Il y a aussi le saint sacrement, les âmes du purgatoire, la Passion, toutes dévotions chères à l’âme dominicaine. Enfin, ce charme personnel de saint Dominique, homme de Dieu si profondément contemplatif, pur, joyeux, compatissant et d’une bonté inépuisable, « accueillant tous les hommes dans le vaste sein de sa charité » (bienheureux Jourdain de Saxe).
Que répondez-vous aux mauvaises langues qui prétendent que la vie religieuse, lorsqu’elle dure de nombreuses années, s’avère ennuyeuse ?
Lorsqu’on approche de la Source désirée toute sa vie, la soif s’intensifie, le cœur devient insatiable. N’oublions pas que l’on a accepté de tout perdre en route pour s’alléger et atteindre plus sûrement le Visage caché tant désiré, seul désiré. C’est ainsi que la vie intérieure se simplifie. Dans son jeu divin, l’Époux dépouille l’âme de tout l’inutile et dans sa vie extérieure et dans sa vie intérieure. C’est la suprême pauvreté.
Vous êtes soeurs prêcheresses. Comment expliquer que vous ne prêchiez pas ?
Dans un ordre voué à la prédication du Verbe, à la prédication de la Vérité, alors que le prêcheur porte aux âmes sa contemplation, la moniale prêcheresse porte les âmes dans sa contemplation.
Les dominicaines cloîtrées prêchent par le silence de leur vie cachée. Fondées avant leurs frères comme partie essentielle et constituante de l’Ordre, elles sont par vocation insérées dans l’incessante quête de Dieu et des âmes à sauver.
Précisez-nous un peu la spiritualité de votre saint fondateur.
Il a légué à ses enfants sa soif, sa nostalgie inextinguible de Dieu et du salut des âmes
. La moniale dominicaine, quant à elle, ne quitte pas l’état contemplatif, mais sa vie d’oraison recèle une note apostolique. Elle est tout occupée de l’intimité de Dieu, mais jamais sans penser à obtenir le salut et le soulagement de ceux qui souffrent et luttent… C’est en priant, en s’immolant que s’exerce sa charité fraternelle, charité universelle et efficace, qui féconde l’apostolat des prêtres et des missionnaires dans le monde entier.

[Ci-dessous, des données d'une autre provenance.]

(** X6.  [adjust_stock] on an id that no product has leaves the database
    as it was, and when both arguments fit in a 64-bit integer it raises
    nothing (no "not found"). *)
Theorem adjust_stock_unknown_id_noop :
  forall product_id new_stock db,
    ~ In product_id (map p_id (products db)) ->
    snd (adjust_stock product_id new_stock db) = db
    /\ (in_int64 product_id = true -> in_int64 new_stock = true ->
        adjust_stock product_id new_stock db = (Return tt, db)).
Proof.
  intros product_id new_stock db Hnot.
  assert (Hupd : update_stock (fun _ => new_stock) product_id db = db).
  { unfold update_stock.
    assert (H : map (fun p => if p_id p =? product_id
                              then mkProduct (p_id p) (p_name p) (p_price p)
                                             new_stock (p_category p) (p_barcode p)
                              else p) (products db) = products db).
    { induction (products db) as [|p ps IH]; simpl; [reflexivity|].
      simpl in Hnot. destruct (p_id p =? product_id) eqn:E.
      - apply Z.eqb_eq in E. exfalso. apply Hnot. left. exact E.
      - rewrite IH; [reflexivity|]. intro Hin. apply Hnot. right. exact Hin. }
    rewrite H. destruct db; reflexivity. }
  split.
  - destruct (adjust_stock_cases product_id new_stock db) as [H|H]; rewrite H;
      [exact Hupd|reflexivity].
  - intros Hp Hn. rewrite adjust_stock_in_range by assumption.
    rewrite Hupd. reflexivity.
Qed.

Il est bien connu que l’étude a plus de place dans votre vie que dans les autres ordres.
Certes, mais pas en ce sens que nous sommes des intellectuelles qui étudient pour étudier. Nous étudions pour aimer. Notre étude soutient et nourrit notre vie de foi, lui donne ses fondements et prépare la contemplation. C’est une étude objective qui s’appuie sur le dogme et l’enseignement inépuisable de saint Thomas d’Aquin.
Veritas, la devise de notre Ordre, c’est le primat donné à l’intelligence pour sortir de soi à la recherche de Dieu ou à la recherche des âmes. D’où cet équilibre et cette harmonie entre le cœur et la pensée, cette liberté d’âme, cette pureté et cet amour de la vérité alliés à la force que l’on retrouve jusque dans la pénitence, empreinte de discrétion.
La vie d’un monastère s’apparente certainement à celle d’une ruche. Parlez-nous un peu de vos activités.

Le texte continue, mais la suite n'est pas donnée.